Although electron microscopy revealed similar structures to endoplasmic reticulum (ER), there is still a controversy concerning the real presence of this organelle in Giardia. The cloning and characterization of SRα, a receptor for signal recognition particle (SRP) as well as the use of binding immunoglobulin protein (BiP), a ER resident 70 kDa heat shock protein, allowed the identification of an extensive membrane system in G. intestinalis [23]. So far, the presence of an ER has been demonstrated in the parasite; moreover, three genes for protein disulfide isomerase (PDI) in Giardia were cloned and characterized, and its products were localized into ER [24]. Electron microscopy cytochemistry for glucose-6-phosphate, a resident ER enzyme, allowed the observation of an extensive reticular system in this parasite [17]. The ER presents a complex, bilaterally symmetrical organization that is distributed from the nuclear envelopes throughout the cell body (Figure 3).

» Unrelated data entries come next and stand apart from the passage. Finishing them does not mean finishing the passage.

(** C9: the public connector takes the valid length of the cast from the
    salinity alone, as the length of its leading run of non-NaN entries, and
    is the fast connector at that length.  Temperature and pressure play no
    part in it, and neither does anything after the first NaN of the
    salinity. *)
Theorem ntp_bottle_to_cast_valid_length
        (guess_to_bounds :
           (float -> func_args -> float) -> float -> float -> float ->
           func_args -> float * float)
        (brent :
           (float -> func_args -> float) -> float -> float -> float ->
           func_args -> float)
        (make_eos : eos_sel -> option float -> option float -> eos_fn)
        (make_interpolator :
           String.string -> Z -> String.string -> bool -> interp_fn_t)
        (sB tB pB : float) (S T P : array) (tol_p : float)
        (interp : String.string) (eos : eos_sel)
        (grav rho_c : option float) :
  ntp_bottle_to_cast guess_to_bounds brent make_eos make_interpolator
                     sB tB pB S T P tol_p interp eos grav rho_c
  = _ntp_bottle_to_cast guess_to_bounds brent
                        sB tB pB S T P (find_first_nan S) tol_p
                        (make_eos eos grav rho_c)
                        (make_interpolator interp 0%Z "1"%string true)
  /\ leading_valid S (Z.to_nat (find_first_nan S))
  /\ (0 <= find_first_nan S)%Z
  /\ forall (pre rest rest' : array) (x : float),
       Forall (fun y => is_nan y = false) pre ->
       is_nan x = true ->
       S = pre ++ x :: rest ->
       find_first_nan (pre ++ x :: rest') = find_first_nan S.
Proof.
  split; [reflexivity |].
  split; [apply find_first_nan_leading |].
  split; [apply find_first_nan_bounds |].
  intros pre rest rest' x Hpre Hx ->.
  rewrite !find_first_nan_app by assumption. reflexivity.
Qed.

(** ** Arrays and exceptions *)

Lemma getitem_pred (a : array) (c : nat) :
  (1 <= c)%nat -> (c - 1 < length a)%nat ->
  getitem a (Z.of_nat c - 1) = Ok (nth (c - 1) a nan).
Proof.
  intros Hc Hlen. unfold getitem.
  destruct (Z.ltb_spec (Z.of_nat c - 1) 0) as [Hneg | _]; [lia |].
  destruct (Z.leb_spec 0 (Z.of_nat c - 1)) as [_ | Hneg]; [| lia].
  destruct (Z.ltb_spec (Z.of_nat c - 1) (Z.of_nat (length a))) as [_ | Hge];
    [| lia].
  simpl. replace (Z.to_nat (Z.of_nat c - 1)) with (c - 1)%nat by lia.
  destruct (nth_error a (c - 1)) as [x |] eqn:Hx.
  - rewrite (nth_error_nth _ _ nan Hx). reflexivity.
  - apply nth_error_None in Hx. lia.
Qed.
(** * RDS slow-SQL monitors: a shallow embedding and its properties

    The development follows the two monitors of the repository:
    - [huaweiyun_rds/huawei_rds_slow_sql_monitor.py] (export job poller, log
      download and clean-up, slow-log parser, deduplication cursor, poll loop);
    - [aliyun_rds/aliyun_rds_slow_sql_monitor.py] (time window, alert delivery,
      poll loop).

    Text is modelled on code points below 256: a Python [str] is a [string]
    of such characters, and the character classes of [str.strip] and of [re]
    are Python's on that range.
    Exceptions are values of [exn]; a call that may raise returns a [result].
    The parser is parametric in [datetime.fromisoformat], which reads more
    in Python 3.11 and later than in 3.9 and 3.10, and in what the reading
    of the file gives. *)

From Stdlib Require Import ZArith List String Ascii Bool Lia QArith Sorting.Sorted Permutation.
From stdpp Require Import base option list gmap strings.

Local Open Scope Z_scope.

(** ** Python exceptions and fallible results *)

Inductive exn : Type :=
  | ValueError
  | IndexError
  | TypeError
  | KeyError
  | OverflowError
  | OSError
  | KeyboardInterrupt.

Inductive result (A : Type) : Type :=
  | Ok (a : A)
  | Raise (e : exn).
Arguments Ok {A} a.
Arguments Raise {A} e.

#[global] Instance result_ret : MRet result := fun A a => Ok a.
#[global] Instance result_bind : MBind result := fun A B k r =>
  match r with
  | Ok a => k a
  | Raise e => Raise e
  end.

Definition is_ok {A : Type} (r : result A) : bool :=
  match r with Ok _ => true | Raise _ => false end.

(** ** Characters and strings (the [str] methods the monitors use) *)

Module Str.

Definition code (c : ascii) : Z := Z.of_N (N_of_ascii c).

(** [str.isspace], which is also [\s] and what [str.strip] removes: TAB..CR,
    FS..US and the space, and below 256 also NEL and the no-break space. *)
Definition isspace (c : ascii) : bool :=
  let n := code c in
  ((9 <=? n) && (n <=? 13)) || ((28 <=? n) && (n <=? 32))
  || (n =? 133) || (n =? 160).

(** [\d]: below 256 the decimal digits are the ASCII ones. *)
Definition isdigit (c : ascii) : bool :=
  let n := code c in (48 <=? n) && (n <=? 57).

(** [\w]: letters, digits and the underscore, and below 256 also the
    letters and numbers of Latin-1. *)
Definition isword (c : ascii) : bool :=
  let n := code c in
  isdigit c || ((65 <=? n) && (n <=? 90)) || ((97 <=? n) && (n <=? 122))
  || (n =? 95)
  || (n =? 170) || ((178 <=? n) && (n <=? 179)) || (n =? 181)
  || ((185 <=? n) && (n <=? 186)) || ((188 <=? n) && (n <=? 190))
  || ((192 <=? n) && (n <=? 214)) || ((216 <=? n) && (n <=? 246))
  || ((248 <=? n) && (n <=? 255)).

Definition digit_val (c : ascii) : Z := code c - 48.

Fixpoint length (s : string) : nat :=
  match s with
  | EmptyString => 0%nat
  | String _ s' => S (length s')
  end.

(** [s.startswith(p)] *)
Fixpoint startswith (p s : string) : bool :=
  match p, s with
  | EmptyString, _ => true
  | String a p', String b s' => Ascii.eqb a b && startswith p' s'
  | String _ _, EmptyString => false
  end.

(** [sub in s] *)
Fixpoint contains (sub s : string) : bool :=
  startswith sub s ||
  match s with
  | EmptyString => false
  | String _ s' => contains sub s'
  end.

Fixpoint lstrip (s : string) : string :=
  match s with
  | String c s' => if isspace c then lstrip s' else s
  | EmptyString => EmptyString
  end.

Fixpoint rstrip (s : string) : string :=
  match s with
  | String c s' =>
      match rstrip s' with
      | EmptyString => if isspace c then EmptyString else String c EmptyString
      | r => String c r
      end
  | EmptyString => EmptyString
  end.

(** [s.strip()] *)
Definition strip (s : string) : string := rstrip (lstrip s).

Fixpoint drop (n : nat) (s : string) : string :=
  match n, s with
  | O, _ => s
  | S n', String _ s' => drop n' s'
  | S _, EmptyString => EmptyString
  end.

Fixpoint take (n : nat) (s : string) : string :=
  match n, s with
  | O, _ => EmptyString
  | S n', String c s' => String c (take n' s')
  | S _, EmptyString => EmptyString
  end.

(** Longest prefix of characters in the class [p], and the rest. *)
Fixpoint span (p : ascii -> bool) (s : string) : string * string :=
  match s with
  | String c s' =>
      if p c then let '(a, b) := span p s' in (String c a, b)
      else (EmptyString, s)
  | EmptyString => (EmptyString, EmptyString)
  end.

Fixpoint rev_app (acc s : string) : string :=
  match acc with
  | EmptyString => s
  | String c acc' => rev_app acc' (String c s)
  end.

(** [s.split(sep)] for a non-empty [sep]: the pieces between the
    non-overlapping occurrences of [sep], scanning from the left. [skip]
    counts the characters of a separator still to be consumed, [cur] is the
    piece under construction, reversed. *)
Fixpoint split_aux (sep s : string) (skip : nat) (cur : string) : list string :=
  match s with
  | EmptyString => [rev_app cur EmptyString]
  | String c s' =>
      match skip with
      | S k => split_aux sep s' k cur
      | O =>
          if startswith sep s
          then rev_app cur EmptyString :: split_aux sep s' (length sep - 1) EmptyString
          else split_aux sep s' O (String c cur)
      end
  end.

Definition split (sep s : string) : list string := split_aux sep s O EmptyString.

(** ['\n'.join(l)] *)
Fixpoint join_nl (l : list string) : string :=
  match l with
  | [] => EmptyString
  | [x] => x
  | x :: rest => x +:+ String "010"%char (join_nl rest)
  end.

(** The lines a text-mode file yields (universal newlines: CR LF, CR and LF
    all end a line); the terminators are dropped, [strip] would remove them. *)
Fixpoint lines_aux (s : string) (cur : string) : list string :=
  match s with
  | EmptyString =>
      match cur with EmptyString => [] | _ => [rev_app cur EmptyString] end
  | String c s' =>
      if Ascii.eqb c "010"%char then rev_app cur EmptyString :: lines_aux s' EmptyString
      else if Ascii.eqb c "013"%char then
        match s' with
        | String d s'' =>
            if Ascii.eqb d "010"%char
            then lines_aux s' cur
            else rev_app cur EmptyString :: lines_aux s' EmptyString
        | EmptyString => [rev_app cur EmptyString]
        end
      else lines_aux s' (String c cur)
  end.

Definition lines (s : string) : list string := lines_aux s EmptyString.

Definition all (p : ascii -> bool) (s : string) : bool :=
  forallb p (list_ascii_of_string s).

End Str.

(** ** [datetime]: civil fields with an optional UTC offset

    A [datetime] carries the civil fields as written and [tzinfo]: [None] for
    a naive value, [Some off] for an aware one, [off] being its UTC offset in
    microseconds (Asia/Shanghai is the fixed offset +08:00). *)

Record datetime : Type := mkDT {
  year : Z; month : Z; day : Z;
  hour : Z; minute : Z; second : Z; microsecond : Z;
  tzinfo : option Z
}.

Record date : Type := mkDate { d_year : Z; d_month : Z; d_day : Z }.

#[global] Instance date_eq_dec : EqDecision date.
Proof. solve_decision. Defined.

Module DT.

Definition us_per_second : Z := 1000000.
Definition us_per_minute : Z := 60 * us_per_second.
Definition us_per_hour : Z := 60 * us_per_minute.
Definition us_per_day : Z := 24 * us_per_hour.

(** [ZoneInfo('Asia/Shanghai')] and [ZoneInfo('UTC')] as offsets. *)
Definition shanghai : Z := 8 * us_per_hour.
Definition utc : Z := 0.

Definition is_leap (y : Z) : bool :=
  (y mod 4 =? 0) && (negb (y mod 100 =? 0) || (y mod 400 =? 0)).

Definition days_in_month (y m : Z) : Z :=
  if m =? 2 then (if is_leap y then 29 else 28)
  else if (m =? 4) || (m =? 6) || (m =? 9) || (m =? 11) then 30
  else 31.

(** Days in the months of the year before month [m] (a common year). *)
Definition days_before_month_common (m : Z) : Z :=
  nth (Z.to_nat m) [0; 0; 31; 59; 90; 120; 151; 181; 212; 243; 273; 304; 334] 0.

Definition days_before_month (y m : Z) : Z :=
  days_before_month_common m + (if (2 <? m) && is_leap y then 1 else 0).

Definition days_before_year (y : Z) : Z :=
  let p := y - 1 in p * 365 + p / 4 - p / 100 + p / 400.

(** Proleptic Gregorian ordinal: 0001-01-01 is day 1. *)
Definition ymd2ord (y m d : Z) : Z :=
  days_before_year y + days_before_month y m + d.

Definition valid_date (y m d : Z) : bool :=
  (1 <=? y) && (y <=? 9999) && (1 <=? m) && (m <=? 12) &&
  (1 <=? d) && (d <=? days_in_month y m).

Definition valid_time (h mi s us : Z) : bool :=
  (0 <=? h) && (h <? 24) && (0 <=? mi) && (mi <? 60) &&
  (0 <=? s) && (s <? 60) && (0 <=? us) && (us <? us_per_second).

The presence of this archetypical eukaryotic organelle in Giardia has been called into question [16]. The ER in giardia trophozoites is composed by little tinny cisternae (Figure 3c), while during the encystation process, there is an increase in the ER cisternae number [17].

Figure 3.

Endoplasmic reticulum of G. intestinalis. Electron tomography of a thick section after cytochemistry for glucose-6-phosphatase (a), 3-D reconstruction of the same cell (b) and TEM (c). (a) The reaction product is on the nuclear envelope (NE), the endoplasmic reticulum (ER) and some peripheral vesicles (PVs, arrow). An arrowhead indicates to a point near the ER and nuclear envelope (NE). (b). Distribution of ER tubules (T) (yellow) and cisternae (NE) (green) occupying the majority of space in the cytosol. PVs (blue). Cross section of the ER appears vesicular (V); ER longitudinal view: tubular (T). N, nucleus; f, flagella axonemes. (c) Note the ER profiles and its proximity to PVs. (figures a and b, from Abodeely et al. [19]); (figure c, unpublished).

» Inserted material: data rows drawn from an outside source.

Lemma failedSpecNames_same_names (l l' : list RunResult) :
  (forall n, In n (failedSpecNames l) <-> In n (failedSpecNames l')) ->
  failedSpecNames l = failedSpecNames l'.
Proof.
  intros S. apply sorted_perm_unique; try apply failedSpecNames_le_sorted.
  apply NoDup_Permutation.
  - apply strict_sorted_nodup, failedSpecNames_sorted.
  - apply strict_sorted_nodup, failedSpecNames_sorted.
  - exact S.
Qed.

(** X8: the list of failing names depends on nothing but which names the
    Complete runs carry: two lists of runs that carry the same names, in
    whatever order, in however many runs and however often, give the same
    list. *)
Theorem failedSpecNames_by_names (l l' : list RunResult) :
  (forall n,
     (exists r, In r l /\ result r = Complete /\ In n (testNames r))
     <-> (exists r, In r l' /\ result r = Complete /\ In n (testNames r))) ->
  failedSpecNames l = failedSpecNames l'.
Proof.
  intros S. apply failedSpecNames_same_names.
  intros n. rewrite !failedSpecNames_In. apply S.
Qed.

Lemma failedSpecNames_by_names_witness :
  failedSpecNames Scenario.failingBaseline
  = failedSpecNames [mkRunResult ["adds numbers"] Complete 0 1 []].
Proof.
  apply (failedSpecNames_by_names Scenario.failingBaseline
           [mkRunResult ["adds numbers"] Complete 0 1 []]).
  intros n. split.
  - intros [r [[<- | [<- | [<- | []]]] [C H]]]; try discriminate C;
      eexists; (split; [left; reflexivity | split; [reflexivity | exact H]]).
  - intros [r [[<- | []] [C H]]].
    eexists; (split; [left; reflexivity | split; [reflexivity | exact H]]).
Defined.

(** X9: what the gate logs does not depend on the order in which the runs
    come back: lists of runs that are rearrangements of each other give the
    same failing names, the same error messages and the same total. *)
Theorem gate_ignores_run_order (runResults runResults' : list RunResult) :
  Permutation runResults runResults' ->
  failedSpecNames (filterOutUnsuccesfulResults runResults)
  = failedSpecNames (filterOutUnsuccesfulResults runResults')
  /\ errors (filterOutUnsuccesfulResults runResults)
     = errors (filterOutUnsuccesfulResults runResults')
  /\ totalAmountOfTests runResults = totalAmountOfTests runResults'
  /\ (filterOutUnsuccesfulResults runResults = []
      <-> filterOutUnsuccesfulResults runResults' = []).
Proof.
  intros P.
  assert (PU : Permutation (filterOutUnsuccesfulResults runResults)
                 (filterOutUnsuccesfulResults runResults'))
    by now apply filter_Permutation.
  split; [| split; [| split]].
  - apply failedSpecNames_same_names. intros n. rewrite !failedSpecNames_In.
    split; intros [r [Hr H]]; exists r; (split; [| exact H]).
    + exact (Permutation_in _ PU Hr).
    + exact (Permutation_in _ (Permutation_sym PU) Hr).
  - unfold errors at 2. apply sort_unique.
    + unfold errors. apply sort_sorted.
    + eapply Permutation_trans; [apply sort_perm |].
      unfold JS.flatten. apply concat_map_Permutation.
      now apply filter_Permutation.
  - rewrite !totalAmountOfTests_sum. now apply sumSucceeded_Permutation.
  - split; intros E; rewrite E in PU.
    + now apply Permutation_nil in PU.
    + now apply Permutation_sym, Permutation_nil in PU.
Qed.

Lemma gate_ignores_run_order_witness :
  errors (filterOutUnsuccesfulResults Scenario.failingBaseline)
  = errors (filterOutUnsuccesfulResults (rev Scenario.failingBaseline)).
Proof.
  apply (gate_ignores_run_order Scenario.failingBaseline
           (rev Scenario.failingBaseline)).
  apply Permutation_rev.
Defined.

(** X10: the error list is in increasing order and holds every message of
    every run that ended in an error, as often as the runs reported it and
    nothing else. *)
Theorem errors_listing (l : list RunResult) :
  StronglySorted le (errors l)
  /\ Permutation (errors l) (reportedErrors l)
  /\ (forall e, In e (errors l)
                <-> exists r, In r l /\ result r = Error
                              /\ In e (errorMessages r))
  /\ List.length (errors l) = List.length (reportedErrors l).
Proof.
  destruct (errors_sorted_perm l) as [S P].
  split; [exact S |]. split; [exact P |].
  split; [intros e; apply errors_In |].
  exact (Permutation_length P).
Qed.

Section GateDecision.

Context {Mutant MutantResult TestSelector : Type}.
Variable env : Collaborators Mutant MutantResult TestSelector.
Variable config : JsVal.

Lemma clean_generatorCalls (inputFiles : list InputFile)
    (runResults : list RunResult) :
  Baseline env config inputFiles runResults ->
  filterOutUnsuccesfulResults runResults = [] ->
  generatorCalls (snd (run env config)) = [filesToMutate inputFiles].
Proof.
  intros B U. rewrite (run_clean env config _ _ B U). cbv zeta.
  unfold wrapUpStep, baselineEvents.
  destruct (generateMutants env (theReporter env config)
              (filesToMutate inputFiles)) as [mutants | e |];
    [| reflexivity | reflexivity].
  destruct (matchWithMutants env mutants runResults) as [matched | e |];
    [| reflexivity | reflexivity].
  destruct (runMutations (theOrchestrator env config inputFiles) matched)
    as [mutantResults | e |]; [| reflexivity | reflexivity].
  destruct (wrapUp (theReporter env config)) as [[| [[] | e |]] | e |];
    reflexivity.
Qed.

(** X11: once the baseline is back, the mutant generator is called if and
    only if every run is Complete with a failed count of zero; one run that
    is not makes the run end rejected with the error of the gate. *)
Theorem gate_decision (inputFiles : list InputFile)
    (runResults : list RunResult) :
  Baseline env config inputFiles runResults ->
  (generatorCalls (snd (run env config)) = [filesToMutate inputFiles]
   <-> forall r, In r runResults -> result r = Complete /\ failed r = 0%Z)
  /\ ((exists r, In r runResults /\ Unsuccessful r) ->
      fst (run env config) = Rejected InitialRunFailed).
Proof.
  intros B. split; [split |].
  - intros G r Hr. apply isUnsuccessful_false.
    destruct (isUnsuccessful r) eqn:Ur; [| reflexivity].
    assert (N : filterOutUnsuccesfulResults runResults <> []).
    { intros E.
      assert (Hin : In r (filterOutUnsuccesfulResults runResults))
        by (apply filter_In; now split).
      rewrite E in Hin. contradiction. }
    rewrite (run_gate_failed env config inputFiles runResults B N) in G.
    cbn [snd] in G. unfold generatorCalls in G. rewrite flat_map_app in G.
    destruct (@failureEvents_only_log Mutant
                (filterOutUnsuccesfulResults runResults)) as [Gf _].
    unfold generatorCalls in Gf. rewrite Gf in G. discriminate G.
  - intros A. apply (clean_generatorCalls inputFiles runResults B).
    apply filter_none. intros r Hr. now apply isUnsuccessful_false, A.
  - intros [r [Hr Ur]].
    assert (N : filterOutUnsuccesfulResults runResults <> []).
    { intros E.
      assert (Hin : In r (filterOutUnsuccesfulResults runResults))
        by (apply unsuccessful_In; now split).
      rewrite E in Hin. contradiction. }
    now rewrite (run_gate_failed env config inputFiles runResults B N).
Qed.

Although G. intestinalis has a conventional ER concerning the secretory trafficking, some elements are missing entirely, such as the post-translational modification machinery. The calnexin-calreticulin machinery, which acts in the quality control of N-glycosylated secreted proteins, is absent [25]. An extensive genomic and biochemical analyses demonstrated that the parasite lacks several nucleotide sugar transporters [26]. Thus, Asn-linked glycosylation in the giardial ER is limited to the addition of GlcNAc1–2 to proteins. A coordinated work among conserved machinery for translocation [27], and chaperones and members of the PDI family [28] support the co-translational import and folding of secreted proteins. Giardial PDIs play a major role in assisting the folding of the cyst wall proteins (CWPs) [29].

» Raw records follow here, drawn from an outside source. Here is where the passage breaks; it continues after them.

(** * The [unique_contact] provider function of terraform-provider-webitel

    A shallow embedding of [internal/provider/unique_contact_function.go]
    (method [UniqueContactFunction.Run]) and of the helpers it calls from
    [internal/provider/contact_resource.go] ([stripSpaces], [listToLabels]),
    followed by the properties of the aggregation it performs.

    Go strings are byte sequences: they are modelled by [string], one
    [ascii] per byte.  Go maps ([map[string]string], [map[string]contact],
    [map[string]bool]) are modelled by [gmap string _]; reading a missing
    key gives the zero value of the element type, as in Go. *)

From Stdlib Require Import ZArith Lia Ascii String List.
From stdpp Require Import base option list gmap strings.

Local Open Scope Z_scope.

(** ** Bytes and strings *)

Definition byteZ (b : ascii) : Z := Z.of_N (N_of_ascii b).

Definition between (lo hi x : Z) : bool := (lo <=? x) && (x <=? hi).

(** [s[n:]] *)
Fixpoint skipBytes (n : nat) (s : string) : string :=
  match n, s with
  | O, _ => s
  | S _, EmptyString => EmptyString
  | S k, String _ t => skipBytes k t
  end.

(** [s[:n]] *)
Fixpoint takeBytes (n : nat) (s : string) : string :=
  match n, s with
  | O, _ => EmptyString
  | S _, EmptyString => EmptyString
  | S k, String b t => String b (takeBytes k t)
  end.

Fixpoint filterBytes (p : ascii → bool) (s : string) : string :=
  match s with
  | EmptyString => EmptyString
  | String b t => if p b then String b (filterBytes p t) else filterBytes p t
  end.

Fixpoint allBytes (p : ascii → bool) (s : string) : bool :=
  match s with
  | EmptyString => true
  | String b t => p b && allBytes p t
  end.

(** ** Go's [unicode/utf8], [unicode] and [strings] packages, as far as
    [stripSpaces] and [destinationRegexp] use them *)

Definition utf8_RuneError : Z := 0xFFFD.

It was proposed that the Giardia’s reticulum would be a tubule-vesicular network with ER functions as well as endosomes and lysosomes activities by connections with the peripheral vesicles (Figure 4) [19]. Based on that, the ER of G. intestinalis possesses different functions (e.g., protein synthesis, endocytic activities and extracellular material degradation), since it is a pluripotent compartment [19].

Figure 4.

Schematic representation of the endocytic network of G. intestinalis. Active proteases reside primarily in the ER, where endocytosed proteins are degraded. PVs contain clathrin and are the site of initial uptake. Membrane fusions between PVs and between PVs and the ER are dynamic. Endocytosed proteins go from PVs to ER by dynamic fusions. ER, endoplasmic reticulum; PV, peripheral vesicles (from Abodeely et al. [19]).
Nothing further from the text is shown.